The supporting documentation upon which the criteria are established must be made available for inspection upon written request in all instances and may not be withheld as proprietary.

(3) Every group disability insurer that denies a request for benefits or that refuses to approve a request to preauthorize services, whether made in writing or through other claim presentation or preauthorization procedures set out in the policy and any certificate of coverage thereunder, because of an experimental or investigational exclusion or limitation, must do so in writing within twenty working days of receipt of a fully documented request.  The group disability insurer may extend the review period beyond twenty days only with the informed written consent of the covered individual.  The denial letter must identify by name and job title the individual making the decision and fully disclose:

(a) The basis for the denial of benefits or refusal to preauthorize services;

(b) The procedure through which the decision to deny benefits or to refuse to preauthorize services may be appealed;

(c) What information the appellant is required to submit with the appeal; and

(d) The specific time period within which the company will reconsider its decision.

(4)(a) Every group disability insurer must establish a reasonable procedure under which denials of benefits or refusals to preauthorize services because of an experimental or investigational exclusion or limitation may be appealed.  The appeals procedure may be considered reasonable if it provides that:

(i) A final determination must be made and provided to the appellant in writing within ((twenty)) fourteen working days of receipt of the fully documented appeal.  The group disability insurer may extend the review period beyond ((twenty)) fourteen days only with the informed written consent of the covered individual;

(ii) The appeal must be reviewed by a person or persons qualified by reasons of training, experience and medical expertise to evaluate it; and

(iii) The appeal must be reviewed by a person or persons other than the person or persons making the initial decision to deny benefits or to refuse to preauthorize services.
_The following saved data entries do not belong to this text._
(** Each result is compliant, non-compliant, insufficient-data typed, or
    of a type no group takes. *)
Lemma details_partition details :
  length details
    = countType "COMPLIANT" details + countType "NON_COMPLIANT" details
      + countType "INSUFFICIENT_DATA" details + length (List.filter ungrouped details).
Proof.
  unfold countType, ungrouped.
  induction details as [|r details IH]; [done|]. cbn [List.filter length].
  destruct (String.eqb_spec (ComplianceType r) "COMPLIANT") as [Hc|Hc];
    destruct (String.eqb_spec (ComplianceType r) "NON_COMPLIANT") as [Hn|Hn];
    destruct (String.eqb_spec (ComplianceType r) "INSUFFICIENT_DATA") as [Hi|Hi];
    try (rewrite Hc in Hn; discriminate Hn);
    try (rewrite Hc in Hi; discriminate Hi);
    try (rewrite Hn in Hi; discriminate Hi);
    cbn [negb andb length]; lia.
Qed.

(** The resources painted non-compliant are the NON_COMPLIANT ones and
    those of a type no group takes. *)
Lemma painted_non_compliant details :
  length (List.filter
            (λ i, match ComplianceRender.itemClass i with
                  | ComplianceRender.ResourceNonCompliant => true
                  | _ => false
                  end)
            (ComplianceRender.generateResourceItem <$> details))
    = countType "NON_COMPLIANT" details + length (List.filter ungrouped details).
Proof.
  rewrite List_filter_fmap_length. unfold countType, ungrouped.
  induction details as [|r details IH]; [done|]. cbn [List.filter length].
  unfold ComplianceRender.generateResourceItem at 1, ComplianceRender.resourceClass at 1.
  cbn [ComplianceRender.itemClass].
  destruct (String.eqb_spec (ComplianceType r) "COMPLIANT") as [Hc|Hc];
    destruct (String.eqb_spec (ComplianceType r) "NON_COMPLIANT") as [Hn|Hn];
    destruct (String.eqb_spec (ComplianceType r) "INSUFFICIENT_DATA") as [Hi|Hi];
    try (rewrite Hc in Hn; discriminate Hn);
    try (rewrite Hc in Hi; discriminate Hi);
    try (rewrite Hn in Hi; discriminate Hi);
    cbn [negb andb length]; lia.
Qed.

Lemma chart_none (c n i : nat) :
  ComplianceRender.generateOverallComplianceChart (Z.of_nat c) (Z.of_nat n) (Z.of_nat i) = None
  ↔ c + n + i = 0.
Proof.
  unfold ComplianceRender.generateOverallComplianceChart.
  destruct (Z.eqb_spec (Z.of_nat c + Z.of_nat n + Z.of_nat i) 0); split; try done; lia.
Qed.

Lemma chart_centre (c n i : Z) ch :
  ComplianceRender.generateOverallComplianceChart c n i = Some ch →
  ComplianceRender.centre ch = (c + n + i)%Z
  ∧ (ComplianceRender.CompliantSlice ∈ ComplianceRender.slices ch ↔ (0 < c)%Z)
  ∧ (ComplianceRender.NonCompliantSlice ∈ ComplianceRender.slices ch ↔ (0 < n)%Z)
  ∧ (ComplianceRender.InsufficientSlice ∈ ComplianceRender.slices ch ↔ (0 < i)%Z).
Proof.
  unfold ComplianceRender.generateOverallComplianceChart.
  destruct (c + n + i =? 0)%Z; [done|]. intros [= <-]. simpl.
  split; [done|].
  destruct (Z.ltb_spec 0 c), (Z.ltb_spec 0 n), (Z.ltb_spec 0 i); simpl;
    rewrite ?elem_of_cons, ?elem_of_nil; repeat split; intros; try lia;
    try done; intuition (try discriminate; try lia).
Qed.

End RuleDetailsView.

(** X15: in the rule details view of the compliance widget the
    "Account-level rule" note is never shown: an empty result list always
    gives "No compliance data available", a non-empty one gives one item
    per result with a non-empty resource id; and the items painted
    non-compliant are the NON_COMPLIANT results together with every result
    whose type is none of COMPLIANT, NON_COMPLIANT and INSUFFICIENT_DATA
    (such as NOT_APPLICABLE). *)
Theorem X15_rule_details_resource_list (name : string) (details : list EvaluationResult) :
  let page := ComplianceRender.generateRuleDetails name details in
  ComplianceRender.pageResources page ≠ ComplianceRender.AccountLevelNote
  ∧ (ComplianceRender.pageResources page = ComplianceRender.NoComplianceData
     ↔ details = [])
  ∧ (details ≠ [] →
     ComplianceRender.pageResources page
       = ComplianceRender.ResourceItems (ComplianceRender.generateResourceItem <$> details))
  ∧ Forall (λ i, ComplianceRender.itemResourceId i ≠ ""%string)
      (ComplianceRender.generateResourceItem <$> details)
  ∧ length (List.filter
              (λ i, match ComplianceRender.itemClass i with
                    | ComplianceRender.ResourceNonCompliant => true
                    | _ => false
                    end)
              (ComplianceRender.generateResourceItem <$> details))
    = ComplianceRender.statNonCompliantResources page
      + length (List.filter ungrouped details).
Proof.
  intros page. unfold page, ComplianceRender.generateRuleDetails.
  cbn [ComplianceRender.pageResources ComplianceRender.statNonCompliantResources].
  split; [|split; [|split; [|split]]].
  - destruct details; simpl; done.
  - destruct details; simpl; split; done.
  - destruct details; [done|]. by intros _.
  - apply Forall_fmap, Forall_forall. intros r _.
    unfold ComplianceRender.generateResourceItem, ComplianceRender.shownResourceId. simpl.
    destruct (String.eqb_spec (ResourceId r) ""); [discriminate | done].
  - apply painted_non_compliant.
Qed.

(** X16: the statistics of the rule details view count disjoint groups:
    compliant + non-compliant + insufficient-data, plus the results of any
    other type, is the total.  The chart is left out exactly when the
    three groups are empty, which can happen although resources are
    listed; when drawn, the number in its centre is the sum of the three
    groups, at most the total, and a slice is drawn for each non-empty
    group. *)
Theorem X16_rule_details_statistics (name : string) (details : list EvaluationResult) :
  let page := ComplianceRender.generateRuleDetails name details in
  let grouped :=
    ComplianceRender.statCompliantResources page
    + ComplianceRender.statNonCompliantResources page
    + ComplianceRender.statInsufficientResources page in
  ComplianceRender.statTotalResources page = length details
  ∧ ComplianceRender.statTotalResources page
    = grouped + length (List.filter ungrouped details)
  ∧ (ComplianceRender.pageChart page = None ↔ grouped = 0)
  ∧ (∀ ch, ComplianceRender.pageChart page = Some ch →
       ComplianceRender.centre ch = Z.of_nat grouped
       ∧ (ComplianceRender.centre ch ≤ Z.of_nat (ComplianceRender.statTotalResources page))%Z
       ∧ (ComplianceRender.CompliantSlice ∈ ComplianceRender.slices ch
          ↔ 0 < ComplianceRender.statCompliantResources page)
       ∧ (ComplianceRender.NonCompliantSlice ∈ ComplianceRender.slices ch
          ↔ 0 < ComplianceRender.statNonCompliantResources page)
       ∧ (ComplianceRender.InsufficientSlice ∈ ComplianceRender.slices ch
          ↔ 0 < ComplianceRender.statInsufficientResources page)).
Proof.
  intros page grouped.
  pose proof (details_partition details) as Hpart. unfold countType in Hpart.
  unfold grouped, page, ComplianceRender.generateRuleDetails.
  cbn [ComplianceRender.statTotalResources ComplianceRender.statCompliantResources
       ComplianceRender.statNonCompliantResources
       ComplianceRender.statInsufficientResources ComplianceRender.pageChart].
  split; [done|]. split; [exact Hpart|]. split; [apply chart_none|].
  intros ch Hch. apply chart_centre in Hch as (Hcentre & Hc & Hn & Hi).
  rewrite Hcentre, Hc, Hn, Hi. repeat split; intros; lia.
Qed.

Lemma X16_rule_details_statistics_witness :
  let page := ComplianceRender.generateRuleDetails "iam-password-policy"
                Scenario.threeFindings in
  ComplianceRender.pageChart page
    = Some {| ComplianceRender.slices := [ComplianceRender.NonCompliantSlice];
              ComplianceRender.centre := 2 |}
  ∧ ComplianceRender.centre
      {| ComplianceRender.slices := [ComplianceRender.NonCompliantSlice];
         ComplianceRender.centre := 2 |}
    = Z.of_nat (ComplianceRender.statCompliantResources page
                + ComplianceRender.statNonCompliantResources page
                + ComplianceRender.statInsufficientResources page).
Proof.
  intros page.
  assert (ComplianceRender.pageChart page
          = Some {| ComplianceRender.slices := [ComplianceRender.NonCompliantSlice];
                    ComplianceRender.centre := 2 |}) as Hch by reflexivity.
  split; [exact Hch|].
  destruct (X16_rule_details_statistics "iam-password-policy" Scenario.threeFindings)
    as (_ & _ & _ & Hdrawn).
  apply (Hdrawn _ Hch).
Defined.

(** X17: the chart of the compliance summary is left out exactly when the
    catalogue is empty; when drawn, the number in its centre is the number
    of rules, and a slice is drawn for each non-zero figure. *)
Theorem X17_summary_chart_counts_the_rules (data : ComplianceWidget.SummaryData) :
  let v := ComplianceWidget.generateComplianceSummary data in
  (ComplianceRender.summaryChart v = None ↔ ComplianceWidget.rules data = [])
  ∧ (∀ ch, ComplianceRender.summaryChart v = Some ch →
       ComplianceRender.centre ch = Z.of_nat (length (ComplianceWidget.rules data))
       ∧ (ComplianceRender.CompliantSlice ∈ ComplianceRender.slices ch
          ↔ (0 < ComplianceWidget.compliantRules v)%Z)
       ∧ (ComplianceRender.NonCompliantSlice ∈ ComplianceRender.slices ch
          ↔ (0 < ComplianceWidget.nonCompliantRules v)%Z)
       ∧ (ComplianceRender.InsufficientSlice ∈ ComplianceRender.slices ch
          ↔ (0 < ComplianceWidget.insufficientDataRules v)%Z)).
Proof.
  intros v. destruct (compliance_summary_partitions data) as [Hsum _]. fold v in Hsum.
  assert (ComplianceWidget.totalRules v = Z.of_nat (length (ComplianceWidget.rules data)))
    as Htotal by done.
  unfold ComplianceRender.summaryChart. split.
  - unfold ComplianceRender.generateOverallComplianceChart. rewrite Hsum, Htotal.
    destruct (ComplianceWidget.rules data); simpl; split; done.
  - intros ch Hch. apply chart_centre in Hch as (Hcentre & Hc & Hn & Hi).
    rewrite Hcentre, Hsum, Htotal. done.
Qed.

(** ** The remediation widget *)

Section Remediation.

Implicit Types (cmap : gmap string ComplianceCount) (rs : list ConfigRule).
(b) When the initial decision to deny benefits or to refuse to preauthorize services is upheld upon appeal, the written notice shall set forth:

(i) The basis for the denial of benefits or refusal to preauthorize services; and

(ii) The name and professional qualifications of the person or persons reviewing the appeal.

(c) Disclosure of the existence of an appeal procedure shall be made by the group disability insurer in each policy and any certificate of coverage issued thereunder which contains an experimental or investigational exclusion or limitation.

(5) Whenever a group disability insurer makes an adverse determination, as defined in WAC 284-43-610(1), and delay would jeopardize the covered person's life or health, the group disability insurer must follow the grievance review procedures and time frames in WAC 284-43-620 (2), (3), (4), (5), and (6).

[Statutory Authority: RCW 48.02.060 (3)(a) and 48.18.120.  92-21-100 (Order R 92-16), § 284-96-015, filed 10/21/92, effective 11/21/92.]